You incur costs when you use MaxCompute for development. If your daily spending is usually stable but suddenly doubles during a period, analyze your costs. Identify which projects and jobs caused the spike. Then optimize or adjust those jobs to reduce costs. This topic explains how to use billing details and the MaxCompute global meta service (Information Schema) to troubleshoot sudden spikes in MaxCompute pay-as-you-go costs.
Background information
This topic uses the following overall approach to troubleshoot sudden spikes in MaxCompute pay-as-you-go costs:
Use the Fee Hub to confirm the date when costs exceeded expectations. Then identify which billing item in which project incurred high costs that day.
Analyze the root cause of the cost increase:
If computing costs exceeded expectations, use the TASKS_HISTORY view in Information Schema to count job volume and list top-cost jobs.
If storage fees exceeded expectations, download usage details to analyze changes in storage fees.
If public network downstream traffic fees exceeded expectations, use the TUNNELS_HISTORY view in Information Schema to track changes in public network downstream traffic fees.
Step 1: Enable the Information Schema service
Starting March 1, 2024, MaxCompute no longer automatically installs the project-level Information Schema package for new projects. New projects do not have the project-level Information Schema package by default. If your business requires metadata queries, use the tenant-level Information Schema instead. It provides more complete information. For instructions on using tenant-level Information Schema, see Tenant-level Information Schema.
For existing MaxCompute projects, before using the Information Schema service, you need to:
A project owner or a Resource Access Management (RAM) user with the Super_Administrator role. This grants access to project metadata. For more information about assigning management roles to users, see Assign roles to users.
You can install the package in two ways. For more information about Information Schema features and limits, see Information Schema overview.
Method 1: Log on to the MaxCompute client. Run this command:
install package Information_Schema.systables;Method 2: Log on to the DataWorks console. Go to the Ad Hoc Query interface. For more information about ad hoc queries, see Run SQL statements using ad hoc queries (optional). Run this command:
install package Information_Schema.systables;
To analyze metadata from multiple MaxCompute projects, install the Information Schema package for each project. Then insert the backup metadata from each project into the same table for centralized analysis.
We recommend using tenant-level Information Schema. It lets you query metadata and usage history for all your projects.
(Optional) Step 2: Grant permissions to users other than the project owner
The Information Schema views contain all user data at the project level.

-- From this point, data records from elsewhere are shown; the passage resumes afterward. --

Lemma take_chunk_spec grid from chunk r :
  bytes_of (pending (take_chunk grid from chunk r)) =
    bytes_of (pending r) ++ bytes_of (chunk_units grid (reading_unit r) from chunk) /\
  same_playback r (take_chunk grid from chunk r) /\
  reading_unit (take_chunk grid from chunk r) = reading_unit r /\
  say_all_trace (take_chunk grid from chunk r) = say_all_trace r /\
  (buffered r -> buffered (take_chunk grid from chunk r)).
Proof.
  unfold take_chunk. pose proof (chunk_units_fit grid (reading_unit r) from chunk) as Hf.
  set (r0 := with_finished _ _).
  assert (forall units r', same_playback r' (foldl (fun r unit_ => hold (Some unit_) r) r' units) /\
    reading_unit (foldl (fun r unit_ => hold (Some unit_) r) r' units) = reading_unit r' /\
    say_all_trace (foldl (fun r unit_ => hold (Some unit_) r) r' units) = say_all_trace r' /\
    (buffered r' -> buffered (foldl (fun r unit_ => hold (Some unit_) r) r' units))) as Hframe.
  { intros units. induction units as [|u units IH]; intros r'; [done|]. simpl.
    destruct (IH (hold (Some u) r')) as ((? & ? & ?) & ? & ? & Hb).
    destruct (hold_frame (Some u) r') as (? & ? & ? & ? & ? & ? & ?). unfold same_playback in *.
    split_and!; try congruence. intros ?. by apply Hb, hold_buffered. }
  destruct (chunk_units grid (reading_unit r) from chunk) as [|u units] eqn:Hu.
  - destruct (hold_frame None r0) as (? & ? & ? & ? & ? & ? & ?).
    rewrite hold_bytes; [|done]. split_and!; try done. intros ?. by apply hold_buffered.
  - rewrite hold_units_bytes //. split; [done|]. apply (Hframe (u :: units) r0).
Qed.

Lemma take_chunks_spec grid first chunks r :
  bytes_of (pending (take_chunks grid first chunks r)) =
    bytes_of (pending r) ++ bytes_of (units_of grid (reading_unit r) first chunks) /\
  same_playback r (take_chunks grid first chunks r) /\
  say_all_trace (take_chunks grid first chunks r) = say_all_trace r /\
  (buffered r -> buffered (take_chunks grid first chunks r)).
Proof.
  revert first r. induction chunks as [|chunk chunks IH]; intros first r; simpl.
  { by rewrite app_nil_r. }
  set (from := if first then _ else _).
  destruct (take_chunk_spec grid from chunk r) as (Hb & (? & ? & ?) & Hu & Ht & Hk).
  destruct (IH false (take_chunk grid from chunk r)) as (Hb' & (? & ? & ?) & Ht' & Hk').
  rewrite Hb' Hb Hu -app_assoc bytes_of_app. unfold same_playback. split_and!; try congruence; auto.
Qed.

Lemma take_batch_spec trace_id grid moved chunks r :
  let r' := take_batch trace_id grid moved chunks r in
  bytes_of (pending r') = bytes_of (pending r) ++ bytes_of (batch_units grid moved chunks r) /\
  same_playback r r' /\ say_all_trace r' = Some trace_id /\ (buffered r -> buffered r') /\
  (finished r' = true -> held r' = []).
Proof.
  unfold take_batch, batch_units. cbv zeta.
  change (last_chunk (with_say_all_trace (Some trace_id) r)) with (last_chunk r).
  set (r0 := if _ || _ then _ else _).
  assert (bytes_of (pending r0) = bytes_of (pending r) ++ bytes_of
    (if (is_some (last_chunk r) && bool_decide (moved = 0%Z)) || is_nil chunks then []
     else units_of grid (reading_unit r) (negb (is_some (last_chunk r))) chunks) /\
    same_playback r r0 /\ say_all_trace r0 = Some trace_id /\ (buffered r -> buffered r0))
    as (Hb & Hs & Ht & Hk).
  { subst r0. destruct (_ || _); simpl; [by rewrite app_nil_r|].
    apply (take_chunks_spec grid _ chunks (with_say_all_trace (Some trace_id) r)). }
  destruct (finished r0) eqn:Hf; [|split_and!; try done; congruence].
  assert (same_playback r0 (release r0) /\ say_all_trace (release r0) = say_all_trace r0 /\
    held (release r0) = []) as ((? & ? & ?) & Htr & Hh).
  { unfold release. simpl. by destruct (held r0) eqn:Hh. }
  destruct Hs as (? & ? & ?). rewrite release_pending Htr. unfold same_playback.
  split_and!; try congruence. intros ?. by apply release_buffered, Hk.
Qed.

(** ** Handing out *)

Definition is_mark_segment (s : UtteranceSegment) : bool :=
  match content s with SegMark _ => true | _ => false end.

(** What the pieces of an utterance say, its marks left out. *)
Fixpoint pieces_say (ps : list BufferedPiece) : list UtteranceSegment :=
  match ps with
  | [] => []
  | piece :: ps =>
      text_segments (spoken_text piece (negb (is_nil ps)))
        (language_at (piece_chunk piece) (piece_start piece)) ++ pieces_say ps
  end.

(** An effect that speaks the pieces, as say-all's. *)
Definition says (effect : Effect) (ps : list BufferedPiece) : Prop :=
  exists trace_id segments, effect = say_all_utterance trace_id segments /\
    List.filter (fun s => negb (is_mark_segment s)) segments = pieces_say ps.

Lemma text_segments_unmarked text language :
  List.filter (fun s => negb (is_mark_segment s)) (text_segments text language) =
  text_segments text language.
Proof. unfold text_segments. by destruct (is_blank text). Qed.

Lemma filter_app_eq {A} (f : A -> bool) l k : List.filter f (l ++ k) = List.filter f l ++ List.filter f k.
Proof. apply List.filter_app. Qed.

Lemma hand_pieces_spec index ps s :
  exists n segments marks,
    hand_pieces index ps s = (with_next_mark n s, segments, marks) /\
    List.filter (fun s => negb (is_mark_segment s)) segments = pieces_say ps /\
    length (List.filter opens marks) =
      (if bool_decide (index = 0%nat) && negb (is_nil ps) then 1 else 0)%nat.
Proof.
  revert index s. induction ps as [|piece ps IH]; intros index s; simpl.
  { exists (next_mark s), [], []. rewrite andb_false_r. by destruct s. }
  rewrite andb_true_r. destruct (bool_decide (index = 0%nat) || marked piece) eqn:Hm.
  - destruct (IH (S index) (with_next_mark (next_mark s +|64| 1) s)) as (n & segments & marks & Heq & Hs & Ho).
    unfold allocate_mark. rewrite Heq. eexists n, _, _. split; [by destruct s|]. split.
    + rewrite /= filter_app_eq text_segments_unmarked Hs //.
    + simpl. rewrite (bool_decide_eq_false_2 (S index = 0%nat)) // in Ho.
      destruct (bool_decide (index = 0%nat)); simpl; by rewrite Ho.
  - apply orb_false_iff in Hm as [Hi Hm].
    destruct (IH (S index) s) as (n & segments & marks & Heq & Hs & Ho). rewrite Heq.
    eexists n, _, _. split; [done|]. rewrite Hi. split.
    + rewrite /= filter_app_eq text_segments_unmarked Hs //.
    + done.
Qed.

(** What handing out does to say-all. *)
Lemma hand_out_each_spec waiting s r trace_id :
  saying s = Some r -> say_all_trace r = Some trace_id -> Forall (fun ps => ps <> []) waiting ->
  exists n out rest marks effects,
    hand_out_each waiting s =
      (with_saying (Some (with_queued (queued r ++ marks)
         (with_buffer (if is_nil out then buffer r else rest) r))) (with_next_mark n s), effects) /\
    waiting = out ++ rest /\ Forall2 says effects out /\
    length (List.filter opens marks) = length out /\
    ((unstarted r + length out <= HANDED)%nat \/ out = []) /\
    (rest = [] \/ (HANDED <= unstarted r + length out)%nat).
Proof.
  revert s r. induction waiting as [|ps waiting IH]; intros s r Hr Ht Hb.
  { exists (next_mark s), [], [], [], []. split.
    - simpl. rewrite Hr Ht. rewrite app_nil_r. destruct (bool_decide _); by destruct s, r; simplify_eq/=.
    - split_and!; auto. }
  apply Forall_cons in Hb as [Hps Hb]. simpl. rewrite Hr Ht.
  destruct (bool_decide (HANDED <= unstarted r)%nat) eqn:Hfull.
  { apply bool_decide_eq_true in Hfull. exists (next_mark s), [], (ps :: waiting), [], []. split.
    - rewrite app_nil_r. by destruct s, r; simplify_eq/=.
    - split_and!; auto. right. simpl. lia. }
  apply bool_decide_eq_false in Hfull.
  destruct (hand_pieces_spec 0 ps s) as (n & segments & marks & Heq & Hs & Ho). rewrite Heq.
  set (r1 := with_queued (queued r ++ marks) (with_buffer waiting r)).
  destruct (IH (with_saying (Some r1) (with_next_mark n s)) r1 eq_refl Ht Hb)
    as (n' & out & rest & marks' & effects & Heq' & Hw & Hout & Hm & Hle & Hrest).
  rewrite Heq'. exists n', (ps :: out), rest, (marks ++ marks'), (say_all_utterance trace_id segments :: effects).
  assert (length (List.filter opens marks) = 1%nat) as Hone.
  { rewrite Ho. by destruct ps. }
  assert (unstarted r1 = S (unstarted r)) as Hu.
  { unfold unstarted. subst r1. simpl. rewrite filter_app_eq length_app Hone. lia. }
  split_and!.
  - f_equal. subst r1. destruct s, r; simplify_eq/=. rewrite app_assoc. by destruct out; simplify_eq/=.
  - by rewrite Hw.
  - constructor; [|done]. by exists trace_id, segments.
  - by rewrite filter_app_eq length_app Hone Hm.
  - left. simpl. destruct Hle as [Hle| ->]; [lia|]. simpl. lia.
  - destruct Hrest as [?|?]; [by left|right]. simpl. lia.
Qed.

By default, the project owner can view this data. If other users or roles in the project need to view it, you must grant them permissions. For more information, see Access resources across projects based on packages.

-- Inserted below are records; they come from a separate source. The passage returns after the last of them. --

Definition ask_new (hold : bool) : Step := fun s =>
  if asked_terminal AskRead s || asked_terminal AskCancel s then (s, [])
  else
    match request (TerminalRead hold) (ThenTerminal AskRead) s with
    | Some (s, effect) => (set_held hold s, [effect])
    | None => (s, [])
    end.

(** ** Handing output to speech *)

Definition output_utterance (s : SrState) (trace_id : TraceId) (segments : list UtteranceSegment) : Effect :=
  EffSpeak {| utt_trace_id := trace_id; priority := Queued; utt_segments := segments;
              source := (fun focus => source_of (focus_node focus)) <$> focus s;
              validity := (fun focus => while_focus (focus_node focus)) <$> focus s;
              say_all := false |} None.

(** What an item is spoken as. *)
Definition output_segments (item : WaitingOutput) : list UtteranceSegment :=
  match item with
  | WaitLine line _ => text_segments line None
  | WaitSkipped (SkipCount count) => [segment (SegPhrase (SkippedLines count))]
  | WaitSkipped SkipUncounted | WaitSkipped (SkipMoreThan 0) => [segment (SegPhrase SkippedUncountedLines)]
  | WaitSkipped (SkipAbout count) => [segment (SegPhrase (SkippedAboutLines count))]
  | WaitSkipped (SkipMoreThan count) => [segment (SegPhrase (SkippedMoreThanLines count))]
  | WaitCut => [segment (SegMessage TerminalLineCut)]
  end.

The syntax for granting permissions is as follows.
grant <actions> on package Information_Schema.systables to user <user_name>;
grant <actions> on package Information_Schema.systables to role <role_name>;actions: The permission to grant. The value must be Read.

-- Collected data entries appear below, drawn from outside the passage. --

(** ** Output taken in *)

Lemma take_output_spec trace_id items s :
  let st := take_output trace_id items s in
  hands_on (added Exactly items) s st.1 (outputs st.2) /\ asks s st.1 /\
  is_some (output_trace (terminal st.1)) = true /\
  waiting_bytes (waiting (terminal st.1)) <= MAX_WAITING_BYTES /\
  (next (queries st.1) < U64_MAX -> numbers_below s -> moves st.1).
Proof.
  cbn zeta. unfold take_output.
  set (s1 := with_speech (with_output_trace (Some trace_id)) s).
  set (s2 := match group (terminal s1) with None => _ | Some _ => s1 end).
  assert (waiting (terminal s2) = waiting (terminal s) /\ queries s2 = queries s /\
    output_trace (terminal s2) = Some trace_id) as (Hw2 & Hq2 & Ht2) by (unfold s2; by destruct (group (terminal s1))).
  clearbody s2. clear s1. set (s3 := with_speech bound (queue items s2)).
  assert (hands_on (added Exactly items) s s3 []) as Hh3.
  { apply hands_on_quiet; rewrite -Hw2.
    - etrans; [apply bound_rounds_texts|apply queue_items_texts].
    - intros Hw Hn Hm. destruct (queue_items_total (full_lines (settings s2)) (last_lines (settings s2)) items
        (terminal s2)) as [Hq Hqe]; [done..|].
      unfold s3. cbn [terminal with_speech with_terminal queue]. unfold bound.
      destruct (bound_rounds_total (length (waiting (queue_items (full_lines (settings s2)) (last_lines (settings s2))
        items (terminal s2)))) (queue_items (full_lines (settings s2)) (last_lines (settings s2)) items (terminal s2)))
        as [-> ?]; [done|lia|done]. }
  assert (output_trace (terminal s3) = Some trace_id) as Ht3.
  { unfold s3. cbn [terminal with_speech with_terminal queue]. unfold bound.
    assert (forall t, output_trace (queue_items (full_lines (settings s2)) (last_lines (settings s2)) items t) =
      output_trace t) as Hq by (intros t; unfold queue_items; by case_bool_decide).
    assert (forall n t, output_trace (bound_rounds n t) = output_trace t) as Hb.
    { intros n. induction n as [|n IH]; intros t; simpl; [done|]. destruct (_ <? _); [|done].
      destruct (oldest_line _ _); [|done]. by rewrite IH. }
    by rewrite Hb Hq. }
  assert (waiting_bytes (waiting (terminal s3)) <= MAX_WAITING_BYTES) as Hb3 by apply bound_bytes.
  assert (asks s s3) as Ha3 by (apply asks_refl; by rewrite -Hq2).
  clearbody s3. unfold seq_steps.
  destruct (pump_spec trace_id s3) as (Hf4 & Hh4 & Hm4). destruct (pump trace_id s3) as [s4 e4]. cbn [fst snd] in *.
  destruct (hold_if_full_flows s4) as [Hf5 Ht5]. pose proof (hold_if_full_outputs s4) as Ho5.
  destruct (hold_if_full s4) as [s5 e5]. cbn [fst snd] in *.
  split_and!.
  - rewrite outputs_app Ho5. rewrite -(app_nil_r (added Exactly items)).
    eapply (hands_on_trans _ [] _ s4); [|by apply hands_on_same; rewrite Ht5].
    rewrite -(app_nil_r (added Exactly items)). by eapply (hands_on_trans _ [] _ _ _ []).
  - eapply asks_trans; [done|]. eapply asks_trans; by apply flows_asks.
  - by rewrite Ht5 (flows_trace _ _ Hf4) Ht3.
  - rewrite Ht5. destruct Hh4 as (handed & _ & Hs & _). etrans; [|exact Hb3]. apply texts_bytes.
    rewrite app_nil_r in Hs. etrans; [|exact Hs]. by apply sublist_inserts_l.
  - intros Hmax Hn. apply (moves_same s4); [done| |].
    + destruct (flows_asks _ _ Hf5 Hmax) as [Hle Hk]. apply Hk.
      destruct (asks_trans _ _ _ Ha3 (flows_asks _ _ Hf4)) as [_ Hk4]; [lia|]. by apply Hk4.
    + apply Hm4. by rewrite Ht3.
Qed.

(** Whether what was said is taken in as output. *)
Definition reports (s : SrState) (said : Said) (before_cut : bool) : bool :=
  report_terminal_output (settings s) && negb before_cut && existsb is_output (said_items said).
Definition new_output (s : SrState) (said : Said) (before_cut : bool) : list WaitingOutput :=
  if reports s said before_cut then added Exactly (said_items said) else [].

Lemma take_said_spec trace_id node said before_cut s :
  let st := take_said trace_id node said before_cut s in
  hands_on (new_output s said before_cut) s st.1 (outputs st.2) /\ asks s st.1 /\
  if reports s said before_cut
  then is_some (output_trace (terminal st.1)) = true /\
       waiting_bytes (waiting (terminal st.1)) <= MAX_WAITING_BYTES /\
       (next (queries st.1) < U64_MAX -> numbers_below s -> moves st.1)
  else terminal st.1 = terminal s /\ queries st.1 = queries s /\ outputs st.2 = [].
Proof.
  cbn zeta. unfold take_said, seq_steps.
  destruct (answer_items_spec trace_id (said_items said) s) as [Hs1 Ho1].
  destruct (each_step _ _ s) as [s1 e1]. cbn [fst snd] in *.
  pose proof (spares_trans _ _ _ Hs1 (follow_key_spares node said s1)) as [Ht Hq Hse Hf].
  set (s2 := follow_key node said s1) in *. clearbody s2. rewrite Hse.
  assert (negb (report_terminal_output (settings s)) || before_cut || negb (existsb is_output (said_items said)) =
    negb (reports s said before_cut)) as ->.
  { unfold reports. by destruct (report_terminal_output _), before_cut, (existsb _ _). }
  unfold new_output. destruct (reports s said before_cut); cbn [negb].
  - destruct (take_output_spec trace_id (said_items said) s2) as (Hh & Ha & Htr & Hb & Hm).
    destruct (take_output trace_id (said_items said) s2) as [s3 e3]. cbn [fst snd] in *.
    rewrite outputs_app Ho1. split_and!; [|eapply asks_trans; [by apply asks_refl|done]|done|done|].
    + unfold hands_on in *. by rewrite Ht in Hh.
    + intros Hmax Hn. apply Hm; [done|]. unfold numbers_below. by rewrite Hq.
  - cbn [fst snd]. rewrite outputs_app Ho1. split_and!; try done.
    + by apply hands_on_same; rewrite Ht.
    + by apply asks_refl.
Qed.

(** ** Cuts *)

(** Query numbers only grow. *)
Definition later (s s' : SrState) : Prop :=
  next (queries s') < U64_MAX ->
  next (queries s) <= next (queries s') /\ (numbers_below s -> numbers_below s').

Lemma asks_later s s' : asks s s' -> later s s'.
Proof. intros Ha Hm. destruct (Ha Hm) as [Hle Hk]. split; [done|]. intros Hn. by apply Hk. Qed.
Lemma later_trans s1 s2 s3 : later s1 s2 -> later s2 s3 -> later s1 s3.
Proof.
  intros H1 H2 Hm. destruct (H2 Hm) as [? Hk2]. destruct H1 as [? Hk1]; [lia|]. split; [lia|auto].
Qed.

(** Fewer queries, or the same with other continuations. *)
Lemma later_open s s' :
  next (queries s') = next (queries s) ->
  (forall query_id, is_Some (open (queries s') !! query_id) -> is_Some (open (queries s) !! query_id)) ->
  later s s'.
Proof.
  intros Hn Ho Hm. split; [lia|]. intros Hb query_id o Hl. rewrite Hn.
  destruct (Ho query_id) as [o' Ho']; [by eexists|]. by eapply Hb.
Qed.

Lemma forget_later which s : later s (forget_queries which s).
Proof.
  apply later_open; [done|]. intros query_id. cbn. rewrite lookup_omap. intros [o Ho].
  destruct (open (queries s) !! query_id); [by eexists|done].
Qed.

Lemma cancel_spec s :
  let st := cancel s in terminal st.1 = terminal s /\ later s st.1 /\ outputs st.2 = [].
Proof.
  cbn zeta. unfold cancel. destruct (_ || _).
  { by split_and!. }
  set (s1 := forget_queries _ s). pose proof (forget_later (fun t => is_ask AskCancel t || is_ask AskOvertaken t) s) as Hl1.
  set (s2 := match find_query _ _ with Some _ => _ | None => s1 end).
  assert (terminal s2 = terminal s /\ later s s2) as [Ht2 Hl2].
  { unfold s2. destruct (find_query _ (queries s1)) as [[query_id t]|]; [|done]. split; [done|].
    eapply later_trans; [exact Hl1|]. unfold replace_then.
    destruct (open (queries s1) !! query_id) as [o|] eqn:Ho; [|by apply later_open].
    apply later_open; [done|]. intros q. cbn. destruct (decide (q = query_id)) as [->|Hne].
    - intros _. by eexists.
    - by rewrite lookup_insert_ne. }
  clearbody s2. destruct (request _ _ _) as [[s3 e]|] eqn:Hr; [|done].
  pose proof (request_output _ _ _ _ _ Hr) as Ho. apply request_flows in Hr as [Hf Ht].
  destruct (set_held_flows false s3) as [Hf' Ht']. cbn [fst snd].
  split_and!; [congruence| |by apply outputs_one].
  eapply later_trans; [done|]. apply asks_later. eapply asks_trans; by apply flows_asks.
Qed.

(** After a cut nothing waits, and nothing is to be brought on. *)
Definition hushed (before t : TerminalSpeechState) : Prop :=
  waiting t = [] /\ output_trace t = output_trace before /\
  (group t = None \/ ahead t <> [] /\ group t = group before).

Lemma hushed_moves t s : hushed t (terminal s) -> moves s.
Proof. unfold moves. intros (Hw & _ & [Hg|[Ha _]]); auto. Qed.

Lemma cut_spec at_ms s :
  let st := cut at_ms s in hushed (terminal s) (terminal st.1) /\ later s st.1 /\ outputs st.2 = [].
Proof.
  cbn zeta. unfold cut. set (s1 := with_speech _ s).
  destruct (cancel_spec s1) as (Ht & Hl & Ho). split_and!; [|exact Hl|done].
  rewrite Ht. split_and!; [done|done|by left].
Qed.

Lemma drop_waiting_spec s :
  let st := drop_waiting s in hushed (terminal s) (terminal st.1) /\ later s st.1 /\ outputs st.2 = [].
Proof.
  cbn zeta. unfold drop_waiting. set (s1 := with_speech _ s).
  destruct (cancel_spec s1) as (Ht & Hl & Ho). split_and!; [|exact Hl|done].
  rewrite Ht. split_and!; [done|done|]. simpl. destruct (ahead (terminal s)); [by left|by right].
Qed.

(** ** Runs

    A run of a terminal's output: [log] is what was heard of it, [out] what was
    taken in, each line once, and [lost] what waited when a cut, the report of
    output turned off or the focus leaving dropped it. Everything else in Core
    only asks queries, as far as output is concerned. *)
Definition answered_query (query_id : QueryId) (s : SrState) : SrState :=
  with_queries (with_open (delete query_id (open (queries s))) (queries s)) s.
Definition speech_output (observed_at_ms : N) (node : NodeId) (said : Said) (s : SrState) : list WaitingOutput :=
  if focus_matches node s then
    new_output s said (asked_terminal AskCancel s ||
      (negb (observed_at_ms =? 0) && (observed_at_ms <? cut_at_ms (terminal s))))
  else [].
Definition answer_output (ask : TerminalAsk) (said : Said) (s : SrState) : list WaitingOutput :=
  match ask with AskRead => new_output s said false | _ => [] end.

Inductive output_run :
    SrState -> list (list UtteranceSegment) -> list WaitingOutput -> list WaitingOutput -> Prop :=
  | run_from s : terminal s = no_terminal_speech -> numbers_below s -> output_run s [] [] []
  | run_elsewhere s s' effects log out lost :
      output_run s log out lost ->
      terminal s' = terminal s -> asks s s' -> outputs effects = [] -> output_run s' log out lost
  | run_speech s s' effects trace_id observed_at_ms node said log out lost :
      output_run s log out lost ->
      speech trace_id observed_at_ms node said s = (s', effects) ->
      output_run s' (log ++ outputs effects) (out ++ speech_output observed_at_ms node said s) lost
  | run_answer s s' effects trace_id query_id o ask said key log out lost :
      output_run s log out lost ->
      open (queries s) !! query_id = Some o -> then_ o = ThenTerminal ask ->
      answered_terminal trace_id ask said key (answered_query query_id s) = (s', effects) ->
      output_run s' (log ++ outputs effects) (out ++ answer_output ask said (answered_query query_id s)) lost
  | run_mark s s' effects mark log out lost :
      output_run s log out lost ->
      mark_reached mark s = (s', effects) -> output_run s' (log ++ outputs effects) out lost
  | run_cut s s' effects at_ms log out lost :
      output_run s log out lost ->
      cut at_ms s = (s', effects) ->
      output_run s' (log ++ outputs effects) out (lost ++ waiting (terminal s))
  | run_cancelled s s' effects marks at_ms log out lost :
      output_run s log out lost ->
      utterance_cancelled marks at_ms s = (s', effects) -> waiting (terminal s') = [] ->
      output_run s' (log ++ outputs effects) out (lost ++ waiting (terminal s))
  | run_drop s s' effects log out lost :
      output_run s log out lost ->
      drop_waiting s = (s', effects) ->
      output_run s' (log ++ outputs effects) out (lost ++ waiting (terminal s))
  | run_focus s node left_ log out lost :
      output_run s log out lost ->
      waiting (terminal (focus_moved node left_ s)) = [] ->
      output_run (focus_moved node left_ s) log out (lost ++ waiting (terminal s)).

user_name: The Alibaba Cloud account or RAM user that has been added to the project.
You can execute the
list users;command in the MaxCompute client to obtain user accounts.role_name: The role that has been added to the project.
You can execute the
list roles;command in the MaxCompute client to obtain role names.
The following example shows how to grant permissions.
grant read on package Information_Schema.systables to user RAM$Bob@aliyun.com:user01;(Optional) Step 3: Download and back up metadata
MaxCompute retains job history for completed jobs for the last 14 days. If you often query data older than 14 days, back up metadata to your project on a schedule. Skip this step if you only run ad hoc queries for job history within the last 14 days.
Log on to the MaxCompute client. Run this command to create a metadata backup table.
In the DataWorks Data Studio interface, create an ODPS SQL node named history_backup. Configure timed scheduling to write data to the tasks_history and tunnels_history backup tables. Click the
icon in the upper-left corner to save.Here is an example of the ODPS SQL node command:
-- project_name is the MaxCompute project name. USE <project_name>; -- Back up tasks_history. INSERT INTO TABLE <project_name>.tasks_history SELECT task_catalog,task_schema ,task_name,task_type STRING,inst_id,`status`,owner_id,owner_name,result ,start_time,end_time,input_records,output_records,input_bytes,output_bytes ,input_tables,output_tables,operation_text,signature,complexity,cost_cpu,cost_mem,settings,ds FROM information_schema.tasks_history WHERE ds ='${datetime1}'; -- Back up tunnels_history. INSERT INTO TABLE <project_name>.tunnels_history SELECT tunnel_catalog,tunnel_schema,session_id,operate_type,tunnel_type,request_id,object_name ,partition_spec,data_size,block_id,offset,length,owner_id,owner_name,start_time,end_time ,client_ip,user_agent,object_type,columns,ds FROM information_schema.tunnels_history WHERE ds ='${datetime1}';The
${datetime1}parameter is a DataWorks scheduling parameter. In the ODPS SQL node, click Scheduling Configuration on the right. In the Basic Properties section, set Parameters todatetime1=${yyyymmdd}.NoteTo analyze metadata from multiple MaxCompute projects, create multiple ODPS SQL nodes. Write metadata from all projects to the same backup table.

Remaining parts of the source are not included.